Key Congress leaders differ on RCEP issue

New Delhi: Congress continues to be split wide open on the RCEP issue with different leaders taking different postures on whether to join the Regional Comprehensive Economic Partnership even though a year has gone by since the party took a stand on the deal that has now neen signed sans India.

All the Congress’ posturing though continues even after on November 15, following eight years of hard negotiations, the ASEAN nations (comprising Brunei, Cambodia, Indonesia, Laos, Malaysia, Myanmar, the Philippines, Singapore, Thailand and Vietnam) signed the trade pact with five FTA partners — China, Japan, South Korea, Australia and New Zealand.

The Congress had urged the government not to join it. As India stayed out after walking away from it last year.

The issue remained open to debate as the party awaited the stand of former Finance Minister P. Chidambaram, who had kept his view reserved till Tuesday wishing the party took a considered view.

While Anand Sharma has termed not joining the RCEP “a backward leap”, naysayer Jairam Ramesh said that the not joining the economic deal meant the party’s stand has been vindicated.

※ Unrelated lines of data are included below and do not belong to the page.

Lemma reachFrom_marks fuel marks worklist :
  marks_ok marks worklist → (unmarked marks + length worklist < fuel)%nat →
  ∃ marks', reachFrom fuel (zlen body) (buildAliasSuccessors body) marks worklist = Some marks' ∧
    marks_ok marks' [].
Proof.
  revert marks worklist. induction fuel as [|fuel IH]; intros marks worklist Hok Hfuel; [lia|].
  cbn [reachFrom]. destruct worklist as [|pc worklist]; [by exists marks|].
  destruct Hok as [Hl Hr H0 Hp Hc]. pose proof (Hp pc ltac:(by left)) as Hpc.
  pose proof (zget_Some_range _ _ _ Hpc) as Hrange. rewrite Hl in Hrange.
  destruct (zget_successors body pc 0 Hrange) as (outs & Houts & _). rewrite Houts. cbn [mbind option_bind].
  assert (Hedge : ∀ t, t ∈ outs ↔ edge body pc t).
  { intros t. destruct (zget_successors body pc t Hrange) as (outs' & Houts' & Hin).
    rewrite Houts in Houts'. by injection Houts' as <-. }
  destruct (pushSuccessors _ outs marks worklist) as [marks' worklist'] eqn:Hpush.
  destruct (pushSuccessors_spec _ _ _ _ _ _ (f_equal Z.of_nat Hl) Hpush) as (Hl' & Hm & Ht & Hw).
  apply IH; [|cbn [length] in Hfuel; lia]. split.
  - congruence.
  - intros t [?|[Hin _]]%Ht; [by apply Hr|]. eapply reaches_edge; [by apply Hr|by apply Hedge].
  - apply Ht. by left.
  - intros t [Hin|[Hin Hz]]%Hw; apply Ht; [left; apply Hp; by right|right].
    split; [done|]. apply zget_Some_range in Hz. by rewrite Hl in Hz.
  - intros p t Hpt Hnot He. apply Ht. apply Ht in Hpt as [Hpt|[Hin Hpr]].
    + destruct (decide (p = pc)) as [->|Hne].
      * right. split; [by apply Hedge|apply He].
      * left. apply (Hc p t Hpt); [|done]. rewrite not_elem_of_cons. split; [done|].
        intros Hin. apply Hnot, Hw. by left.
    + destruct (zget marks p) as [[]|] eqn:Hmp.
      * destruct (decide (p = pc)) as [->|Hne]; [right; split; [by apply Hedge|apply He]|].
        left. apply (Hc p t Hmp); [|done]. rewrite not_elem_of_cons. split; [done|].
        intros Hin'. apply Hnot, Hw. by left.
      * destruct Hnot. apply Hw. by right.
      * apply zget_None in Hmp. rewrite Hl in Hmp. lia.
Qed.

(** The mask is the set of the nodes some path from the entry ends in. *)
Lemma computeReachable_spec :
  ∃ marks, computeReachable body = Some marks ∧ length marks = length body ∧
    ∀ t, zget marks t = Some true ↔ reaches body t.
Proof.
  unfold computeReachable. rewrite (proj2 (Z.eqb_neq _ _)) by lia.
  pose proof (zget_replicate (length body) false 0 ltac:(lia)) as H0.
  assert (Hin0 : 0 <= 0 < zlen (replicate (length body) false)) by (rewrite length_replicate; lia).
  destruct (reachFrom_marks (length body + 1) (zset (replicate (length body) false) 0 true) [0])
    as (marks & Hmarks & Hok).
  - split.
    + by rewrite length_zset, length_replicate.
    + intros t. destruct (decide (0 = t)) as [<-|Hne]; [exists [0]; constructor|].
      rewrite zget_zset_ne by done. intros Ht. pose proof (zget_Some_range _ _ _ Ht) as Hr.
      rewrite length_replicate in Hr. by rewrite zget_replicate in Ht.
    + by apply zget_zset_eq.
    + intros t ->%list_elem_of_singleton. by apply zget_zset_eq.
    + intros pc t Hpc Hnot. exfalso. rewrite list_elem_of_singleton in Hnot.
      rewrite zget_zset_ne in Hpc by congruence. pose proof (zget_Some_range _ _ _ Hpc) as Hr.
      rewrite length_replicate in Hr. by rewrite zget_replicate in Hpc.
  - pose proof (unmarked_mark _ _ H0).
    assert (unmarked (replicate (length body) false) <= length body)%nat.
    { unfold unmarked. etrans; [apply length_filter|]. by rewrite length_replicate. }
    cbn [length]. lia.
  - exists marks. split; [done|]. split; [apply Hok|]. intros t. split; [apply Hok|].
    intros [l Hl]. induction Hl as [|l pc t _ IH He]; [apply Hok|].
    eapply mo_closed; [done|exact IH|apply not_elem_of_nil|done].
Qed.
End reach.

(** ** Rows of bits *)

Definition rowBit (row : list Z) (d : Z) : bool :=
  match zget row (d / bitsPerWord) with
  | Some word => Z.testbit word (d mod bitsPerWord)
  | None => false
  end.

Lemma land_bit word k : 0 <= k → negb (Z.land word (Z.shiftl 1 k) =? 0) = Z.testbit word k.
Proof.
  intros Hk. rewrite Z.shiftl_1_l. destruct (Z.testbit word k) eqn:E.
  - apply negb_true_iff, Z.eqb_neq. intros H0.
    assert (Z.testbit (Z.land word (2 ^ k)) k = true) as Hb; [|by rewrite H0, Z.bits_0 in Hb].
    by rewrite Z.land_spec, E, Z.pow2_bits_true.
  - apply negb_false_iff, Z.eqb_eq, Z.bits_inj'. intros n Hn.
    rewrite Z.land_spec, Z.bits_0. destruct (decide (n = k)) as [->|Hne]; [by rewrite E|].
    by rewrite Z.pow2_bits_false, andb_false_r.
Qed.

Lemma div_mod_bits d e :
  d = e ↔ d / bitsPerWord = e / bitsPerWord ∧ d mod bitsPerWord = e mod bitsPerWord.
Proof.
  unfold bitsPerWord. split; [by intros ->|]. intros [H1 H2].
  rewrite (Z.div_mod d 64), (Z.div_mod e 64) by lia. by rewrite H1, H2.
Qed.

(** Setting the bit of a word. *)
Lemma rowBit_set row word p d :
  zget row (p / bitsPerWord) = Some word →
  rowBit (zset row (p / bitsPerWord) (Z.lor word (Z.shiftl 1 (p mod bitsPerWord)))) d =
    bool_decide (d = p) || rowBit row d.
Proof.
  intros Hw. pose proof (zget_Some_range _ _ _ Hw). pose proof (div_mod_bits d p) as Hdp.
  unfold rowBit. assert (0 <= d mod bitsPerWord) by (unfold bitsPerWord; apply Z.mod_pos_bound; lia).
  assert (0 <= p mod bitsPerWord) by (unfold bitsPerWord; apply Z.mod_pos_bound; lia).
  destruct (decide (d / bitsPerWord = p / bitsPerWord)) as [Heq|Hne].
  - rewrite Heq, zget_zset_eq, Hw by done. rewrite Z.lor_spec, Z.shiftl_1_l, Z.pow2_bits_eqb by done.
    rewrite orb_comm. f_equal. case_bool_decide as Hd; [apply Z.eqb_eq|apply Z.eqb_neq].
    + by rewrite Hd.
    + intros Hm. apply Hd, Hdp. by split.
  - rewrite zget_zset_ne by done. by rewrite bool_decide_eq_false_2 by naive_solver.
Qed.

Lemma rowBit_intersect a b d :
  length a = length b → rowBit (zip_with Z.land a b) d = rowBit a d && rowBit b d.
Proof.
  intros Hl. unfold rowBit. destruct (decide (0 <= d / bitsPerWord)).
  - rewrite !zget_lookup by done. rewrite lookup_zip_with.
    destruct (a !! _) as [x|] eqn:Ea, (b !! _) as [y|] eqn:Eb; cbn; try done.
    + by rewrite Z.land_spec.
    + by rewrite andb_false_r.
  - assert (∀ l : list Z, zget l (d / bitsPerWord) = None) as Hnone by (intros l; apply zget_None; lia).
    by rewrite !Hnone.
Qed.

Lemma copySlice_same {A} (destination source : list A) :
  length destination = length source → copySlice destination source = source.
Proof.
  intros Hl. unfold copySlice. rewrite drop_ge, app_nil_r by lia. rewrite take_ge by lia. done.
Qed.

Lemma word_in_row n d : 0 <= d < n → 0 <= d / bitsPerWord < (n + bitsPerWord - 1) / bitsPerWord.
Proof.
  unfold bitsPerWord. intros Hd. split; [apply Z.div_pos; lia|].
  apply Z.div_lt_upper_bound; [lia|]. Z.div_mod_to_equations. lia.
Qed.

(** ** The table *)

Section table.
Context (body : list Instruction) (Hbody : 0 < zlen body).
Context (marks : list bool) (Hlen_marks : length marks = length body).
Context (Hmarks : ∀ t, zget marks t = Some true ↔ reaches body t).

#[local] Notation n := (zlen body).
#[local] Notation W := ((n + bitsPerWord - 1) / bitsPerWord).
#[local] Notation preds := (buildAliasPredecessors body).

Lemma words_positive : 0 < W.
Proof. clear -Hbody. pose proof (word_in_row n 0 ltac:(lia)). lia. Qed.

(** A row per reachable word, with at least its dominators. *)
Record table_ok (B : list (option (list Z))) : Prop := {
  tk_length : length B = length body;
  tk_rows pc row : zget B pc = Some (Some row) → zlen row = W ∧ reaches body pc;
  tk_reached pc : reaches body pc → ∃ row, zget B pc = Some (Some row);
  tk_entry row d : zget B 0 = Some (Some row) → 0 <= d < n → rowBit row d = bool_decide (d = 0);
  tk_upper pc row d : zget B pc = Some (Some row) → 0 <= d < n → dominates body d pc →
    rowBit row d = true;
}.

Lemma lookup_row B p row :
  lookupReachableDomBits B p = Some row ↔ zget B p = Some (Some row).
Proof.
  unfold lookupReachableDomBits. split.
  - case_if; [done|]. destruct (zget B p) as [[r|]|]; cbn; congruence.
  - intros H. pose proof (zget_Some_range _ _ _ H). case_if; bool_hyps; [destruct E; bool_hyps; lia|].
    by rewrite H.
Qed.

(** What every row of a list of words has. *)
Definition all_rows (B : list (option (list Z))) (ps : list Z) (d : Z) : Prop :=
  ∀ p row, p ∈ ps → zget B p = Some (Some row) → rowBit row d = true.
Definition some_row (B : list (option (list Z))) (ps : list Z) : Prop :=
  ∃ p row, p ∈ ps ∧ zget B p = Some (Some row).

Lemma all_rows_cons B p ps d :
  all_rows B (p :: ps) d ↔
  (∀ row, zget B p = Some (Some row) → rowBit row d = true) ∧ all_rows B ps d.
Proof.
  unfold all_rows. setoid_rewrite elem_of_cons. split.
  - intros H. split; [intros row Hz; by apply (H p row); [left|]|].
    intros q row Hq. apply H. by right.
  - intros [H1 H2] q row [->|Hq] Hz; eauto.
Qed.

Lemma some_row_cons B p ps row : zget B p = Some (Some row) → some_row B (p :: ps).
Proof. intros Hz. exists p, row. split; [by left|done]. Qed.

Lemma some_row_skip B p ps :
  (∀ row, zget B p ≠ Some (Some row)) → some_row B (p :: ps) ↔ some_row B ps.
Proof.
  intros Hno. split; intros (q & row & Hq & Hz); exists q, row; (split; [|done]); [|by right].
  apply elem_of_cons in Hq as [->|]; [by destruct (Hno row)|done].
Qed.

Lemma intersectRows_spec B ps result seeded :
  table_ok B → zlen result = W →
  ∃ result' seeded', intersectRows B ps result seeded = Some (result', seeded') ∧
    zlen result' = W ∧ (seeded' = true ↔ seeded = true ∨ some_row B ps) ∧
    (seeded' = true → ∀ d, rowBit result' d = true ↔
      (seeded = true → rowBit result d = true) ∧ all_rows B ps d).
Proof.
  intros HB. revert result seeded. induction ps as [|p ps IH]; intros result seeded Hl; cbn [intersectRows].
  - exists result, seeded. split; [done|]. split; [done|]. split.
    + split; [by left|]. by intros [|(? & ? & ?%not_elem_of_nil & _)].
    + intros Hs' d. split; [intros Hd; split; [done|]; intros p row Hp; by apply not_elem_of_nil in Hp|].
      intros [Hd _]. by apply Hd.
  - setoid_rewrite all_rows_cons. destruct (lookupReachableDomBits B p) as [row|] eqn:Hp.
    + apply lookup_row in Hp as Hz. destruct (tk_rows _ HB _ _ Hz) as [Hrow _].
      assert (Hone : ∀ d, (∀ row0, zget B p = Some (Some row0) → rowBit row0 d = true) ↔ rowBit row d = true).
      { intros d. split; [by intros H; apply H|]. intros Hd row0 Hz0. congruence. }
      setoid_rewrite Hone. destruct seeded; cbn [negb].
      * rewrite (proj2 (Nat.ltb_ge _ _)) by lia.
        destruct (IH (zip_with Z.land result row) true) as (r' & s' & -> & Hl' & Hs & Hd).
        { rewrite length_zip_with. lia. }
        exists r', s'. split; [done|]. split; [done|]. split; [split; [by left|intros _; apply Hs; by left]|].
        intros Hs' d. rewrite (Hd Hs'), rowBit_intersect, andb_true_iff by lia. tauto.
      * rewrite copySlice_same by lia. destruct (IH row true Hrow) as (r' & s' & -> & Hl' & Hs & Hd).
        exists r', s'. split; [done|]. split; [done|]. split.
        -- split; [intros _; right; by eapply some_row_cons|intros _; apply Hs; by left].
        -- intros Hs' d. rewrite (Hd Hs'). intuition congruence.
    + assert (Hno : ∀ row, zget B p ≠ Some (Some row)).
      { intros row Hz%lookup_row. congruence. }
      assert (Hnone : ∀ d row, zget B p = Some (Some row) → rowBit row d = true).
      { intros d row Hz. by destruct (Hno row). }
      destruct (IH result seeded Hl) as (r' & s' & -> & Hl' & Hs & Hd).
      exists r', s'. split; [done|]. split; [done|]. split; [by rewrite some_row_skip|].
      intros Hs' d. rewrite (Hd Hs'). pose proof (Hnone d). tauto.
Qed.

(** The rows of a word's predecessors agree with its own. *)
Definition fixed (B : list (option (list Z))) (pc : Z) : Prop :=
  ∀ row d, zget B pc = Some (Some row) → 0 <= d < n → rowBit row d = true →
    d = pc ∨ ∀ p rowp, edge body p pc → zget B p = Some (Some rowp) → rowBit rowp d = true.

On October 21, 2019, Ramesh had described India’s imminent membership of RCEP as the third setback(jhatka) for the economy after “demonetisation and botched GST”.

“A year later the position of INC India — then demanding that the PM not drag India into an unfair RCEP, as was being planned — stands vindicated,” Ramesh said.

The Congress has argued that the regional economic deal “will kill the domestic industry” and as it the “economy has not been booming as it was during the UPA regime”.

But for Ramesh’s party colleague, Sharma, who negotiated the RCEP as Commerce Minister — not joining the regional accord — is a backward leap.

“India’s decision of not joining the RCEP is unfortunate and ill-advised. It is in India’s strategic and economic interests to be a part of the process of Asia-Pacific integration,” Sharma said.

“Withdrawal has negated years of persuasive negotiations for India to be accepted as part of RCEP. We could have negotiated safeguards to protect our interests. Keeping out of the RCEP is a backward leap,” added Sharma.

Sharma’s statement comes after Chidambaram criticised the Modi’s government stand on RCEP but said that he will reserve his decision till the Congress takes official position on the issue.

Chidambaram had also expressed his dismay over the speech by Foreign Minister S. Jaishankar on Monday, where he rallied against trade agreements and praised the virtues of protectionism.

“Mr Jaishankar is speaking in the language and in the words that I heard in the 1970s and 1980s,” Chidambaram said.

“There are pros and cons to India joining the RCEP. But the debate has never taken place in Parliament or among the people or involving the opposition parties. It is another bad example of a centralised decision-making unacceptable in a democracy,” Chidambaram added.

However, the Congress had raised concern over joining the RCEP, that became the world’s largest trading body of 15 nations in the Asia-Pacific region.